L’alchimista, l’uomo illuminato da questa arte, spesso non era uno specialista della materia, visto che molte categorie sociali erano interessate all’argomento, come principi e monaci, filosofi e scienziati. Egli, inoltre, non amava che i suoi studi e i suoi esperimenti fossero noti al di fuori del suo laboratorio: l’alchimista è una persona solitaria, ritirata nello suo studio proprio come un devoto religioso attento al suo ufficio.
È molto interessante ricordare come, in alcune iconografie medievali, l’alchimista viene raffigurato come un minatore, che dalla miniera, intesa come corpo oscuro, estrae lo spirito minerale, ovvero la quintessenza, la sostanza prima.
Nel corso dei secoli, durante il Medioevo in particolare, era piuttosto diffusa la figura del ciarlatano, colui che professava una falsa alchimia e che spacciava i frutti dei propri esperimenti, spesso liquidi realizzati con semplici procedimenti chimici, come importanti elisir o pozioni magiche.

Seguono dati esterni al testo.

Lemma reserve_entry_grows a boot m : small_memory a → set_wf 64 (resd_regions a) → entry_ok m → 0 <= boot < 2 ^ 64 →
  ∃ a', reserve_entry (memory_size a) boot m a = Some a' ∧ grows a a' ∧
    (map_type m ≠ AVAILABLE → covered a' (base_addr m) (Z.min (entry_end m) (memory_size a))).
Proof.
  intros S R Hm Hb. pose proof Hm as (M1 & M2 & M3). pose proof S as (W & _). unfold reserve_entry.
  rewrite map_end_ok by done. cbn [mbind option_bind].
  destruct (Z.eqb_spec (map_type m) AVAILABLE) as [Av|Av]; cbn [andb].
  - destruct (Z.leb_spec boot (base_addr m)); [by exists a; split; [|split; [apply grows_refl|]]|]. rewrite andb_true_r.
    match goal with |- context [clamp ?x] => destruct (reserve_until a m x (boot <? x) S R Hm) as (a' & E & G & C) end.
    + unfold entry_end. destruct (boot <? _); lia.
    + exists a'. split; [exact E|]. by split.
  - rewrite andb_false_r. destruct (reserve_until a m (entry_end m) false S R Hm) as (a' & E & G & C); [unfold entry_end; lia|].
    exists a'. split; [exact E|]. by split.
Qed.

Lemma reserve_entries_grows heap mmap : (∀ n, 0 <= heap n < 2 ^ 64) → ∀ a, small_memory a → set_wf 64 (resd_regions a) →
  Forall entry_ok mmap →
  ∃ a', reserve_entries (memory_size a) heap mmap a = Some a' ∧ grows a a' ∧
    ∀ m, m ∈ mmap → map_type m ≠ AVAILABLE → covered a' (base_addr m) (Z.min (entry_end m) (memory_size a)).
Proof.
  intros Hh. induction mmap as [|m mmap IH]; intros a S R F; cbn [reserve_entries].
  - exists a. split; [done|]. split; [apply grows_refl, S|]. intros m Hm. by apply not_elem_of_nil in Hm.
  - apply Forall_cons in F as [Hm F].
    destruct (reserve_entry_grows a (heap (length mmap)) m S R Hm (Hh _)) as (a1 & E1 & G1 & C1). rewrite E1. cbn [mbind option_bind].
    destruct (IH a1) as (a' & E' & G' & C'); [by eapply small_grows|by apply G1|done|].
    rewrite (grows_size a a1 G1) in *. exists a'. split; [done|]. split; [by eapply grows_trans|].
    intros m' [->|Hm']%elem_of_cons; [|by apply C']. intros Av. destruct Hm. apply (covered_grows a1 a'); auto. apply G1.
Qed.

(** ** Holes in the memory map *)

Definition nonempty (r : MemoryRegion) : Prop := start r < bound 64 r.

Lemma intersection_nonempty r s : region_wf 64 r → region_wf 64 s → nonempty r → nonempty s →
  Forall nonempty (region_intersection r s).
Proof.
  intros Hr Hs Nr Ns. unfold region_intersection. destruct (overlaps r s) eqn:O; cbn [negb]; [|constructor].
  apply Forall_singleton. destruct r as [r1 r2], s as [s1 s2]. unfold nonempty in *. region_unfold. cbn [start end_] in *.
  region_cases; try done; lia.
Qed.
(* ===== verification/FatLib.v ===== *)
(** * FAT file system, names, directories and files: apps/init_server_old/fs/fat_lib.c

    On top of the sectors, clusters and the allocation table of [Fat]: mounting
    a device, 8.3 names, the search for the entry a path names, reading a file,
    listing a directory, the attributes of a file and the creation of an entry.
    A path is the list of its names (sbFilePathDepth, sbFilePathAtLevel of
    apps/init_server_old/fs/vfs.c), a name the list of its characters. *)

From S2P Require Import Prelude Numbers Fat.

(** [strncmp(a, b, n) == 0] for arrays of at least [n] characters. *)
Fixpoint strneq (n : nat) (a b : list Z) : bool :=
  match n, a, b with
  | S n, x :: a, y :: b => (x =? y) && ((x =? 0) || strneq n a b)
  | _, _, _ => true
  end.

(** The bytes [strncpy(dest, src, n)] stores. *)
Fixpoint strncpy_bytes (n : nat) (src : list Z) : list Z :=
  match n, src with
  | O, _ => []
  | S n, x :: src => if x =? 0 then replicate (S n) 0 else x :: strncpy_bytes n src
  | S n, [] => replicate (S n) 0
  end.

(** ** Names *)

(** The characters of the literal of [checkFAT_Char], from the double quote to
    the vertical bar. *)
Definition badChars : list Z :=
  [34; 42; 43; 44; 46; 47; 58; 59; 60; 61; 62; 63; 91; 92; 93; 124].

(** [while( *badChars && *badChars++ != c );] *)
Fixpoint skip_to (c : Z) (s : list Z) : list Z :=
  match s with
  | [] => []
  | b :: s => if b =? c then s else skip_to c s
  end.

Definition checkFAT_Char (c : Z) : Z :=
  if (c =? 124) || negb (bool_decide (skip_to c badChars = [])) then -1 else 0.

(** The loop that looks for the dot: its index, or the length of the name;
    [None] where it meets a character that is not allowed. *)
Fixpoint dot_index (name : list Z) (i : Z) : option Z :=
  match name with
  | [] => Some i
  | c :: name =>
    if c =? 46 then Some i else if checkFAT_Char c <? 0 then None else dot_index name (i + 1)
  end.

Section lib.
Context {W : Type} `{World W}.

(** The eleven bytes of [filename] before they are put in upper case. *)
Definition raw_8_3 (name : list Z) : M W (option (list Z)) :=
  let spaces := replicate 11 32 in
  let nameLen := len name in
  let c0 := byte_at name 0 in
  if (nameLen =? 1) && (c0 =? 46) then ret (Some (<[0%nat := 46]> spaces))
  else if (nameLen =? 2) && (c0 =? 46) then
    if byte_at name 1 =? 46 then ret (Some (<[0%nat := 46]> (<[1%nat := 46]> spaces))) else ret None
  else
    match dot_index name 0 with
    | None => ret None
    | Some dotIndex =>
      if 8 <? dotIndex then ret None
      else
        let* filename := copy_in spaces 0 (slice name 0 dotIndex) in
        if dotIndex =? nameLen then ret (Some filename)
        else
          let* filename := copy_in filename 8 (slice name (dotIndex + 1) (nameLen - dotIndex - 1)) in
          ret (Some filename)
    end.

Definition generate8_3Name (name : list Z) : M W (option (list Z)) :=
  if (len name =? 0) || (byte_at name 0 =? 0) then ret None
  else
    let* f := raw_8_3 name in
    ret (map (λ c, if islower c then toupper c else c) <$> f).

(** ** Mounting *)

Definition getDeviceData (devNum : Z) : M W (option FAT_Dev) :=
  let* device := lookupDeviceMajor (MAJOR devNum) in
  match device with
  | None => ret None
  | Some (downer, dblockLen) =>
    let* m := malloc dblockLen in
    match m with
    | None => ret None
    | Some buffer =>
      let* '(r, buffer) := deviceRead downer (MINOR devNum) 0 1 dblockLen buffer in
      if r <? 0 then ret None
      else
        let* b := copy_out buffer 0 FAT_SECTOR_SIZE in
        if negb (strneq 3 [70; 65; 84] (fs_type b)) then ret None
        else
          match determineFAT_Type b with
          | FAT12 | FAT16 =>
            let* count := calcClusCount b in
            let* first := firstDataSec_of b in
            let* secs := calcDataSecs b in
            let* root := calcRootDirSecs b in
            ret (Some {| deviceNum := devNum; owner := downer; blockLen := dblockLen; bpb := b;
                         rootDirSecs := u32 root; firstDataSec := u32 first; numDataSecs := u32 secs;
                         clusterCount := u32 count; fatType := determineFAT_Type b;
                         fatSize := secs_per_fat b |})
          | _ => ret None
          end
    end
  end.

(** ** The search for the entry a path names *)

(** sbFilePathDepth and sbFilePathAtLevel of vfs.c. *)
Definition sbFilePathDepth (path : list (list Z)) : Z := len path.

Definition sbFilePathAtLevel (path : list (list Z)) (level : Z) : M W (option (list Z)) :=
  if (level =? 0) && (len path =? 0) then ret (Some [])
  else
    match path !! Z.to_nat level with
    | None => ret None
    | Some name => sbStringCopy name
    end.

(** [END_CLUSTER] marks stored by the code. *)
Definition end_mark (type : FAT_Type) : Z := match type with FAT12 => 0xFF8 | _ => 0xFFF8 end.

(** The locals of [getFAT_DirEntry] the loop works on. *)
Record search := {
  inRootDir : bool;
  rootEnts : Z;
  startSector : Z;
  cluster : Z;
  dirSize : Z;
  pathLevel : Z;
  fileName : list Z;
}.

(** How the loop over the entries of a buffer ends: at index [i] with the
    entry, at the end marker, or without either. *)
Inductive scan_result :=
| Matched (i rootEnts : Z) (entry : list Z)
| EndMarker (i : Z)
| NotHere (i rootEnts : Z).

Definition skipped (e : list Z) : bool :=
  (byte_at e 0 =? 0xE5) || (start_clus e =? 0) && negb (file_size e =? 0).

(** 0x05 stands for 0xe5 as the first character. *)
Definition unescape (e : list Z) : list Z := if byte_at e 0 =? 5 then <[0%nat := 0xe5]> e else e.

Fixpoint scan_entries (n : nat) (i rootEnts : Z) (inRoot : bool) (fileName buffer : list Z) : M W scan_result :=
  match n with
  | O => ret (NotHere i rootEnts)
  | S n =>
    if inRoot && (rootEnts =? 0) then ret (NotHere i rootEnts)
    else
      let rootEnts := if inRoot then rootEnts - 1 else rootEnts in
      let* e := copy_out buffer (DIRENT_SIZE * i) DIRENT_SIZE in
      if byte_at e 0 =? 0 then ret (EndMarker i)
      else if skipped e then scan_entries n (i + 1) rootEnts inRoot fileName buffer
      else if strneq 11 (filename (unescape e)) fileName then ret (Matched i rootEnts (unescape e))
      else scan_entries n (i + 1) rootEnts inRoot fileName buffer
  end.

(** The next directory of the path, after [entry] has matched: the search in
    it, or [None] where [entry] is the result.  [dirAttrib] is the attribute
    byte of [*dirEntry], the caller's variable the result is put in. *)
Definition descend (d : FAT_Dev) (path : list (list Z)) (dirAttrib rootEnts' : Z) (entry : list Z) (s : search) :
    M W (option search) :=
  let* dirName := sbFilePathAtLevel path (pathLevel s) in
  let* retFname := (match dirName with None => ret None | Some n => generate8_3Name n end) in
  match retFname with
  | None => ret None
  | Some fname =>
    if Z.land dirAttrib FAT_SUBDIR =? 0 then ret None
    else if start_clus entry =? 0 then
      ret (Some {| inRootDir := true; rootEnts := root_ents (bpb d);
                   startSector := resd_secs (bpb d) + secs_per_fat (bpb d) * secs_per_fat (bpb d);
                   cluster := 0; dirSize := bytes_per_sec (bpb d); pathLevel := pathLevel s + 1;
                   fileName := fname |})
    else
      ret (Some {| inRootDir := false; rootEnts := rootEnts'; startSector := startSector s;
                   cluster := start_clus entry;
                   dirSize := bytes_per_sec (bpb d) * secs_per_clus (bpb d); pathLevel := pathLevel s + 1;
                   fileName := fname |})
  end.

(** The contents of the current piece of the directory: [None] where the loop
    is left. *)
Definition load_piece (d : FAT_Dev) (s : search) (buffer : list Z) : M W (option (list Z)) :=
  if inRootDir s then
    if rootEnts s =? 0 then ret None
    else
      let* '(r, buffer) := readSector d (u32 (startSector s)) buffer in
      ret (if r =? 0 then Some buffer else None)
  else if bool_decide (getClusterType (cluster s) (fatType d) = USED_CLUSTER) then
    let* '(r, buffer) := readCluster d (cluster s) buffer in
    ret (if r =? 0 then Some buffer else None)
  else ret None.

(** At the last entry of a cluster: the next one of the directory. *)
Definition next_piece (d : FAT_Dev) (i : Z) (s : search) : M W search :=
  if negb (inRootDir s) && (i =? dirSize s / DIRENT_SIZE) then
    let* c := readFAT d (cluster s) in
    ret {| inRootDir := inRootDir s; rootEnts := rootEnts s; startSector := startSector s; cluster := c;
           dirSize := dirSize s; pathLevel := pathLevel s; fileName := fileName s |}
  else ret s.

Definition at_end (d : FAT_Dev) (s : search) : search :=
  {| inRootDir := inRootDir s; rootEnts := 0; startSector := startSector s; cluster := end_mark (fatType d);
     dirSize := dirSize s; pathLevel := pathLevel s; fileName := fileName s |}.

Definition with_ents (n : Z) (s : search) : search :=
  {| inRootDir := inRootDir s; rootEnts := n; startSector := startSector s; cluster := cluster s;
     dirSize := dirSize s; pathLevel := pathLevel s; fileName := fileName s |}.

Definition past_sector (s : search) : search :=
  if inRootDir s then
    {| inRootDir := true; rootEnts := rootEnts s; startSector := startSector s + 1; cluster := cluster s;
       dirSize := dirSize s; pathLevel := pathLevel s; fileName := fileName s |}
  else s.

Fixpoint search_loop (fuel : nat) (d : FAT_Dev) (path : list (list Z)) (dirAttrib : Z) (s : search)
    (buffer : list Z) : M W (option (list Z)) :=
  match fuel with
  | O => fail OutOfFuel
  | S fuel =>
    let* piece := load_piece d s buffer in
    match piece with
    | None => ret None
    | Some buffer =>
      let s := past_sector s in
      let* r := scan_entries (Z.to_nat (dirSize s / DIRENT_SIZE)) 0 (rootEnts s) (inRootDir s) (fileName s) buffer in
      match r with
      | Matched i ents e =>
        let* next := descend d path dirAttrib ents e s in
        match next with
        | None => ret (Some e)
        | Some s => let* s := next_piece d i s in search_loop fuel d path dirAttrib s buffer
        end
      | EndMarker i =>
        let* s := next_piece d i (at_end d s) in search_loop fuel d path dirAttrib s buffer
      | NotHere i ents =>
        let* s := next_piece d i (with_ents ents s) in search_loop fuel d path dirAttrib s buffer
      end
    end
  end.

(** The first sector of the root directory. *)
Definition root_start (d : FAT_Dev) : Z := resd_secs (bpb d) + secs_per_fat (bpb d) * fat_copies (bpb d).

(** [None] is the result -1.  [dirAttrib]: see [descend]. *)
Definition getFAT_DirEntry (fuel : nat) (path : list (list Z)) (d : FAT_Dev) (dirAttrib : Z) : M W (option (list Z)) :=
  if sbFilePathDepth path =? 0 then ret None
  else
    match fatType d with
    | FAT12 | FAT16 =>
      let secsize := bytes_per_sec (bpb d) in
      let* dirName := sbFilePathAtLevel path 0 in
      match dirName with
      | None => ret None
      | Some name =>
        let* fname := generate8_3Name name in
        match fname with
        | None => ret None
        | Some fname =>
          let* m := malloc (secsize * secs_per_clus (bpb d)) in
          match m with
          | None => ret None
          | Some buffer =>
            search_loop fuel d path dirAttrib
              {| inRootDir := true; rootEnts := root_ents (bpb d);
                 startSector := root_start d;
                 cluster := 0; dirSize := secsize; pathLevel := 1; fileName := fname |} buffer
          end
        end
      end
    | _ => ret None
    end.
End lib.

Ancora qui, l’iconografia medievale raffigura la falsa alchimia, cercando così di condannarla non solo con i testi ma anche con le immagini: il falso alchimista appariva come una scimmia, considerata nel Medioevo, ma così fino al XVII secolo, un falso doppione dell’uomo, un’animale che ne intacca la natura.
Un’importante testimonianza della condanna della falsa alchimia viene da Dante, che dedica un intero canto, nella Commedia, ai falsari dei metalli, ovvero ai falsi alchimisti.
Negli anni di Dante, era molto diffusa l’alchimia, tanto che lo stesso autore toscano frequentò dei corsi di chimica, dove conobbe l’alchimista Capocchio. Dante dedica alla materia il canto XXIX dell’Inferno, dove trova due falsificatori di metalli: Griffolino d’Arezzo e Capocchio.
Essi sono puniti, secondo la regola del contrappasso, con la malattia, ovvero la corruzione e l’alterazione del loro aspetto fisico, corrisposte alla falsificazione dei metalli che hanno promosso in vita. Anche in questo canto, ritorna la metafora della scimmia, e denota come questa figura fosse assai diffusa in letteratura e nell’immaginario medievale:
Sì vedrai ch’io son l’ombra di Capocchio / che falsai i metalli con l’alchìmia / e te dee recordar, se ben t’adocchio / com’io fui di natura buona scimia.
Sostanzialmente, come la scimmia si diletta a imitare ciò che fanno gli uomini, qui Capocchio è punito per essersi dilettato a imitare ciò che facevano i veri alchimisti.
Si pone il problema, tuttavia, del vero significato di “alchimia”. Per fare questo, è necessario andare alla ricerca etimologica del termine, con cui troviamo la conferma delle caratteristiche trascendenti di questa scienza.
Varie sono state le interpretazioni date al termine: nel lessico bizantino Suida, la «chēmeia» è la preparazione dell’oro e dell’argento; Constantinus Pisanus, alchimista del XIII secolo, la definisce affidando ad ogni lettera della parola un preciso significato alchimia: A- actio, L- levis, C- conferens, H- honorem, I- infinitum, M- ministrano, I- igne, A- argentum et aurum et lapides preciosus.
La traduzione della frase che si ottiene unendo questi termine intenderebbe l’alchimia come «l’opera lieve che conferisce onore infinito governando con il fuoco, l’argento, l’oro e le pietre preziose».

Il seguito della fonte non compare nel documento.